Reputation: 73
There are some plugin about linting code, such as https://github.com/webpack-contrib/eslint-webpack-plugin. I wonder why we need to lint code during building. Eslint is mainly regarding code style check, right?
I can understand do the check before git commit and merge request or in pipeline before build, i.e. yarn lint
then yarn build
but not during the building.
Can anyone help to explain why? Thanks in advance.
Upvotes: 2
Views: 1428
Reputation: 56
Let's start with how we can integrate eslint
in our javascript project. First, we need to have a configuration file and eslint binary installed, ideally in the projects node_modules
folder, so everybody uses the same version. Then, we have options:
Linting via an IDE extension
For this, you need an IDE with the eslint
extension.
Linting via a build tool, like webpack
.
Your live dev-server can produce errors and warnings if you don't have an IDE with an eslint extension.

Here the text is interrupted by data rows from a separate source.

(** * Frescobaldi: the Music View's "Edit in Place" dialog

    A shallow embedding of [frescobaldi_app/musicview/editinplace.py].

    The dialog copies one line of a host document into a private scratch
    document, lets the user edit it and writes it back on acceptance.  The
    Python code is glue over Qt objects, so the embedding is a small object
    store: host documents (text, undo stack, the receivers of their [closed]
    signal), a heap of [QTextCursor] objects addressed by reference, and the
    dialog with its view, highlighter, geometry and message.

    Text is a flat list of characters in which [newline] separates the
    blocks (lines) of a document, as in Qt's text engine. *)

From Stdlib Require Import ZArith Lia Ascii String Decimal DecimalString.
From stdpp Require Import base option list gmap.

Local Open Scope nat_scope.

(** ** Text and blocks *)

Definition text := list ascii.

Definition newline : ascii := "010"%char.

Definition is_newline (c : ascii) : bool := Ascii.eqb c newline.

Definition not_newline (c : ascii) : bool := negb (is_newline c).

Fixpoint takeWhile {A} (f : A → bool) (l : list A) : list A :=
  match l with
  | [] => []
  | x :: r => if f x then x :: takeWhile f r else []
  end.

Fixpoint dropWhile {A} (f : A → bool) (l : list A) : list A :=
  match l with
  | [] => []
  | x :: r => if f x then dropWhile f r else l
  end.

Fixpoint count_newlines (t : text) : nat :=
  match t with
  | [] => 0
  | c :: r => (if is_newline c then 1 else 0) + count_newlines r
  end.

(** The part of the block containing [pos] that lies before [pos], and the
    part from [pos] to the end of the block. *)
Definition block_before (t : text) (pos : nat) : text :=
  reverse (takeWhile not_newline (reverse (take pos t))).

Definition block_after (t : text) (pos : nat) : text :=
  takeWhile not_newline (drop pos t).

(** [QTextBlock.position()] of [QTextCursor.block()]. *)
Definition block_position (t : text) (pos : nat) : nat :=
  pos - length (block_before t pos).

(** The position [QTextCursor.EndOfBlock] moves to. *)
Definition block_end (t : text) (pos : nat) : nat :=
  pos + length (block_after t pos).

(** [QTextBlock.text()]. *)
Definition block_text (t : text) (pos : nat) : text :=
  block_before t pos ++ block_after t pos.

(** [QTextBlock.blockNumber()]. *)
Definition block_number (t : text) (pos : nat) : nat :=
  count_newlines (take pos t).

(** Qt's [toPlainText], of a document or of a selection: a no-break space
    (U+00A0) comes out as a space.  The characters of the model are the
    code points below 256; the separators U+2028, U+2029, U+FDD0 and U+FDD1,
    which [toPlainText] turns into a line feed, lie beyond them, and the
    block separator of the model is the line feed itself.  The text of the
    view ([view_text] below) is kept as [toPlainText] reports it. *)
Definition nbsp : ascii := "160"%char.

Definition plain_char (c : ascii) : ascii :=
  if Ascii.eqb c nbsp then " "%char else c.

Definition toPlainText (t : text) : text := map plain_char t.


(** [QTextCursor.selection().toPlainText()] for a selection between two
    positions. *)
Definition selected_text (t : text) (a p : nat) : text :=
  toPlainText (take (Nat.max a p - Nat.min a p) (drop (Nat.min a p) t)).

(** [is_line t pre L post]: the text [t] has the line [L] between [pre] and
    [post]. *)
Definition is_line (t pre L post : text) : Prop :=
  t = pre ++ L ++ post
  ∧ (pre = [] ∨ ∃ pre', pre = pre' ++ [newline])
  ∧ forallb not_newline L = true
  ∧ (post = [] ∨ ∃ post', post = newline :: post').

(** ** Host documents *)

Record QTextDocument := mkDocument {
  doc_text : text;
  documentName : text;
  (* metainfo.info(document).highlighting *)
  info_highlighting : bool;
  (* undo steps, most recent first: the text each step restores *)
  undoStack : list text;
  (* nesting depth of beginEditBlock() / endEditBlock() *)
  editBlockDepth : nat;
  (* whether the open edit block already owns an undo step *)
  editBlockGrouped : bool;
  (* how often this dialog's reject() is connected to the closed signal *)
  closed_receivers : nat
}.

Definition set_doc_text (t : text) (d : QTextDocument) : QTextDocument :=
  mkDocument t (documentName d) (info_highlighting d) (undoStack d)
             (editBlockDepth d) (editBlockGrouped d) (closed_receivers d).

Definition set_closed_receivers (n : nat) (d : QTextDocument) : QTextDocument :=
  mkDocument (doc_text d) (documentName d) (info_highlighting d) (undoStack d)
             (editBlockDepth d) (editBlockGrouped d) n.

Definition text_eqb (a b : text) : bool := bool_decide (a = b).

(** A change of the document text.  Outside an edit block every change is
    an undo step of its own; inside one, the first change opens the step of
    the block and later changes join it.  A change that leaves the text as
    it is records nothing. *)
Definition modify (new : text) (d : QTextDocument) : QTextDocument :=
  if text_eqb new (doc_text d) then d
  else if (editBlockDepth d =? 0) || negb (editBlockGrouped d)
  then mkDocument new (documentName d) (info_highlighting d)
                  (doc_text d :: undoStack d)
                  (editBlockDepth d) (negb (editBlockDepth d =? 0))
                  (closed_receivers d)
  else set_doc_text new d.

Definition beginEditBlock (d : QTextDocument) : QTextDocument :=
  mkDocument (doc_text d) (documentName d) (info_highlighting d) (undoStack d)
             (S (editBlockDepth d))
             (if editBlockDepth d =? 0 then false else editBlockGrouped d)
             (closed_receivers d).

Definition endEditBlock (d : QTextDocument) : QTextDocument :=
  mkDocument (doc_text d) (documentName d) (info_highlighting d) (undoStack d)
             (pred (editBlockDepth d)) (editBlockGrouped d)
             (closed_receivers d).

Definition undo (d : QTextDocument) : QTextDocument :=
  match undoStack d with
  | [] => d
  | t :: s =>
      mkDocument t (documentName d) (info_highlighting d) s
                 (editBlockDepth d) (editBlockGrouped d) (closed_receivers d)
  end.

(** ** Cursors *)

Record QTextCursor := mkCursor {
  cursor_document : nat;   (* the document the cursor belongs to *)
  anchor : nat;
  position : nat
}.

Definition selectionStart (c : QTextCursor) : nat := Nat.min (anchor c) (position c).
Definition selectionEnd (c : QTextCursor) : nat := Nat.max (anchor c) (position c).
Definition hasSelection (c : QTextCursor) : bool := negb (anchor c =? position c).

Inductive MoveMode := MoveAnchor | KeepAnchor.

(** [QTextCursor.setPosition(pos, mode)]: Qt ignores a position outside the
    document. *)
Definition setPosition (t : text) (pos : nat) (m : MoveMode) (c : QTextCursor)
  : QTextCursor :=
  if pos <=? length t then
    mkCursor (cursor_document c)
             (match m with MoveAnchor => pos | KeepAnchor => anchor c end) pos
  else c.

(** [QTextCursor.movePosition(QTextCursor.EndOfBlock, mode)]. *)
Definition movePosition_EndOfBlock (t : text) (m : MoveMode) (c : QTextCursor)
  : QTextCursor :=
  setPosition t (block_end t (position c)) m c.

(** ** Geometry *)

Local Open Scope Z_scope.

Record QPoint := mkPoint { px : Z; py : Z }.

(** Qt keeps a rectangle as its two corner points; the height counts both
    border rows. *)
Record QRect := mkRect { x1 : Z; y1 : Z; x2 : Z; y2 : Z }.

Definition width (r : QRect) : Z := x2 r - x1 r + 1.
Definition height (r : QRect) : Z := y2 r - y1 r + 1.
Definition top (r : QRect) : Z := y1 r.
Definition bottom (r : QRect) : Z := y2 r.

(** [QRect::moveCenter]; the division is C++ integer division. *)
Definition moveCenter (p : QPoint) (r : QRect) : QRect :=
  let w := x2 r - x1 r in
  let h := y2 r - y1 r in
  let nx1 := px p - Z.quot w 2 in
  let ny1 := py p - Z.quot h 2 in
  mkRect nx1 ny1 (nx1 + w) (ny1 + h).

Definition moveTop (pos : Z) (r : QRect) : QRect :=
  mkRect (x1 r) pos (x2 r) (y2 r + (pos - y1 r)).

Definition moveBottom (pos : Z) (r : QRect) : QRect :=
  mkRect (x1 r) (y1 r + (pos - y2 r)) (x2 r) pos.

Local Close Scope Z_scope.

(** ** Message formatting *)

(** [str(n)] for a natural number. *)
Definition str_of_nat (n : nat) : text :=
  list_ascii_of_string (NilEmpty.string_of_uint (Nat.to_uint n)).

Inductive segment :=
| Lit (c : ascii)
| Field (name : text).

(** The replacement fields of a [str.format] template: [{name}] is a field,
    any other character is literal.  The second argument is the field name
    read so far, when inside braces. *)
Fixpoint parse_template (s : text) (field : option text) : list segment :=
  match s, field with
  | [], _ => []
  | c :: r, None =>
      if Ascii.eqb c "{"%char then parse_template r (Some [])
      else Lit c :: parse_template r None
  | c :: r, Some acc =>
      if Ascii.eqb c "}"%char then Field acc :: parse_template r None
      else parse_template r (Some (acc ++ [c]))
  end.

Definition render (kw : text → text) (s : segment) : text :=
  match s with
  | Lit c => [c]
  | Field name => kw name
  end.

(** [template.format] applied to keyword arguments [kw]. *)
Definition format (template : text) (kw : text → text) : text :=
  concat (map (render kw) (parse_template template None)).

Definition lit (s : string) : text := list_ascii_of_string s.

(** The keyword arguments of the call in [updateMessage]. *)
Definition message_kw (linenum document variable : text) (name : text) : text :=
  if bool_decide (name = lit "linenum") then linenum
  else if bool_decide (name = lit "document") then document
  else if bool_decide (name = lit "variable") then variable
  else [].

Definition dquote : ascii := "034"%char.

Definition editing_template : text :=
  lit "Editing line {linenum} of " ++ [dquote] ++ lit "{document}"
    ++ [dquote] ++ lit " ({variable})".

(** ** The view *)

Record View := mkView {
  view_text : text;         (* the scratch document *)
  view_anchor : nat;        (* the view's text cursor *)
  view_position : nat;
  view_focus : bool
}.

(** [QPlainTextEdit.setPlainText]: the text is replaced and the text cursor
    returns to the start. *)
Definition setPlainText (t : text) (v : View) : View :=
  mkView t 0 0 (view_focus v).

(** [cursor = view.textCursor(); cursor.setPosition(pos);
    view.setTextCursor(cursor)]. *)
Definition view_setCursorPosition (pos : nat) (v : View) : View :=
  if pos <=? length (view_text v)
  then mkView (view_text v) pos pos (view_focus v)
  else v.

Definition setFocus (v : View) : View :=
  mkView (view_text v) (view_anchor v) (view_position v) true.

Section ViewEvent.

(** Qt's side of event handling: the comparison of an event with a
    standard key, and [QPlainTextEdit.event]. *)
Variable QEvent : Type.
Variable StandardKey : Type.
Variable InsertLineSeparator : StandardKey.
Variable event_matches : QEvent → StandardKey → bool.
Variable QPlainTextEdit_event : View → QEvent → View * bool.

(** [View.event]. *)
Definition View_event (v : View) (ev : QEvent) : View * bool :=
  if event_matches ev InsertLineSeparator then (v, false)
  else QPlainTextEdit_event v ev.

End ViewEvent.

(** ** The dialog *)

Inductive DialogCode := Rejected | Accepted.

Section Dialog.

(** The collaborators of the dialog that live in other modules of the
    application. *)

(** Which characters make up indentation. *)
Variable is_indent : ascii → bool.
(** The tokenizer state of the highlighting engine at a position of a
    document. *)
Variable LexState : Type.
Variable lexer_state_at : text → nat → LexState.
(** [indent.re_indent]: the text after re-indenting the selection of a
    cursor (anchor, position). *)
Variable re_indent : text → nat → nat → text.
(** [tooltip.get_definition]. *)
Variable get_definition : text → QTextCursor → option text.
(** The translation function [_]. *)
Variable gettext : text → text.

Record Dialog := mkDialog {
  _document : option nat;          (* the host document *)
  _range : option nat;             (* reference of the tracked cursor *)
  view : View;
  hl_initial_state : option LexState;
  hl_highlighting : bool;
  message : text;
  geometry : QRect;
  visible : bool;
  result : option DialogCode
}.

Record World := mkWorld {
  docs : gmap nat QTextDocument;
  cursors : list QTextCursor;      (* the cursor objects, by reference *)
  dialog : Dialog
}.

Definition set_dialog (f : Dialog → Dialog) (w : World) : World :=
  mkWorld (docs w) (cursors w) (f (dialog w)).

Definition set_document (d : option nat) (g : Dialog) : Dialog :=
  mkDialog d (_range g) (view g) (hl_initial_state g) (hl_highlighting g)
           (message g) (geometry g) (visible g) (result g).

Linting when committing/pushing:
You can use git hooks and related libraries like husky
. It can be bypassed by --no-verify
flag.
Linting when a PR is opened:
If you have a remote git host like Github, you can run automated pipelines to check for errors and warnings. It would be best to do this as it's the only guarantee for your main/master branch to be linted. All other options are for local development, which any developer can bypass.
So eslint-webpack-plugin
is for option #2, so your developers don't need an IDE with an extension to lint source code; the dev-server does it for them. Also, this plugin gives extra consistency across your developers. Not every IDE extension is the same behavior-wise.